On March 5, 2009, the Cowboys released Williams, per his request.

===Cincinnati Bengals===
Williams signed with the Cincinnati Bengals on May 6, 2009.

He was placed on season-ending injured reserve on November 13, 2009, due to a forearm fracture after recording 28 tackles. On March 13, 2010, Williams signed a one-year contract to stay with the Bengals.

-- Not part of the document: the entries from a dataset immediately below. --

(** One iteration of the loop over the posts. *)
Definition step (features : FieldBatch) (i : nat) (text : string)
  : result FieldBatch :=
  let '(headers, _, bod) := Py.partition text blank_line in
  let bod := strip_newsgroup_footer bod in
  let bod := strip_newsgroup_quoting bod in
  do features <- rec_store features "body" i (PyStr bod);
  let prefix := "Subject:" in
  let sub := "" in
  let sub := scan_lines (Py.split headers Py.LF) prefix sub in
  rec_store features "subject" i (PyStr sub).

Definition transform (self : t) (posts : list string)
  : result FieldBatch :=
  let features := np_recarray (length posts) ["subject"; "body"] in
  for_enumerate step 0 posts features.

End Cleaning.

End SubjectBodyExtractor.

(** ** FeatureUnion *)

Module FeatureUnion.

(** Modelled from the spec: the class [FeatureUnion] is imported from
    [sklearn.pipeline] and its body is not in the notebook.  Section 4.4
    of the specification gives its contract: an ordered list of named
    sub-pipelines and a mapping from name to weight (1.0 when a name has
    none). *)
Record t (X : Type) : Type := {
  transformer_list : list (string * (X → result matrix));
  transformer_weights : gmap string Qc
}.
Arguments transformer_list {X} _.
Arguments transformer_weights {X} _.
Lemma rxmsg_step fd buf s :
  slots_in_range s -> in_int (nr_ackd s) -> nr_ackd s < INT_MAX ->
  exists s' t,
    launcher_rxmsg_callback fd buf s = Some (Done tt, s', t) /\
    nr_ackd s' = nr_ackd s + 1 /\ nr_active s' = nr_active s /\
    slots_in_range s' /\
    valid s' = (valid s && negb (nr_active s <=? nr_ackd s + 1))%bool /\
    cleanup_ran t = (valid s && (nr_active s <=? nr_ackd s + 1))%bool.
Proof.
  intros Hr Ha Hmax. rewrite rxmsg_callback_spec. cbv zeta.
  assert (Hw : int_wrap (nr_ackd s + 1) = nr_ackd s + 1).
  { apply int_wrap_id. unfold in_int, INT_MIN, INT_MAX in *. lia. }
  simpl nr_ackd. rewrite Hw.
  destruct (nr_active s <=? nr_ackd s + 1) eqn:Hle.
  - destruct (valid s) eqn:Hv.
    + rewrite cleanup_valid by done. eexists _, _. split; [reflexivity|].
      simpl. rewrite cleanup_ran_app. simpl.
      unfold slots_in_range in *. simpl. rewrite length_clear_slots.
      repeat split; try done. apply orb_true_r.
    + rewrite cleanup_invalid by done. eexists _, _. split; [reflexivity|].
      simpl. by rewrite Hv.
  - eexists _, _. split; [reflexivity|]. simpl.
    by rewrite andb_true_r, andb_false_r.
Qed.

He recorded 59 tackles, a sack, and an interception of Ben Roethlisberger that year.

===NFL statistics===

| Year | Team | GP | TOTAL | SOLO | AST | SACK | FF | FR | FR YDS | INT | IR YDS | AVG IR | LNG IR | TD | PD |
|---|---|---|---|---|---|---|---|---|---|---|---|---|---|---|---|
| 2002 | DAL | 16 | 99 | 88 | 11 | 2.0 | 3 | 3 | 0 | 5 | 90 | 18 | 85 | 2 | 8 |
| 2003 | DAL | 16 | 72 | 55 | 17 | 2.0 | 2 | 1 | 0 | 2 | 69 | 35 | 39 | 0 | 8 |
| 2004 | DAL | 16 | 98 | 73 | 21 | 0.0 | 1 | 0 | 0 | 2 | 53 | 27 | 33 | 0 | 10 |
| 2005 | DAL | 16 | 81 | 69 | 12 | 2.5 | 3 | 1 | 0 | 3 | 52 | 17 | 46 | 1 | 10 |
| 2006 | DAL | 16 | 62 | 52 | 10 | 0.0 | 0 | 2 | 0 | 5 | 33 | 7 | 27 | 0 | 14 |
| 2007 | DAL | 15 | 95 | 73 | 19 | 0.0 | 0 | 1 | 0 | 2 | 10 | 5 | 10 | 0 | 5 |
| 2008 | DAL | 3 | 6 | 4 | 2 | 0.0 | 0 | 0 | 0 | 0 | 0 | 0 | 0 | 0 | 0 |
| 2009 | CIN | 4 | 28 | 19 | 9 | 0.0 | 0 | 0 | 0 | 0 | 0 | 0 | 0 | 0 | 2 |
| 2010 | CIN | 12 | 59 | 38 | 21 | 1.0 | 0 | 3 | 1 | 1 | 0 | 0 | 0 | 0 | 1 |
| Career |  | 114 | 601 | 471 | 122 | 7.5 | 9 | 11 | 0 | 20 | 307 | 15 | 85 | 3 | 58 |

===Retirement===
On August 24, 2011, Williams announced his retirement, taking a job as a sideline reporter for Oklahoma Sooners football games. He also appeared on the television show Storage Wars: Texas on A&E. He joined the cast in season 1, episode 10 and returned for five episodes in season 2.

==Personal life==
In July 2004, Williams started the Roy Williams Safety Net Foundation which was inspired by his sister Alecia, a single mother raising a young son. The Foundation's purpose is to help ensure low-income single mothers receive support, guidance, and assistance to enhance their quality of life.

Williams was engaged to singer Kelly Rowland for a year. Williams' aunt is Vecepia Towery, the winner of Survivor: Marquesas. Williams has three children with his wife Kristy, whom he has known since middle school.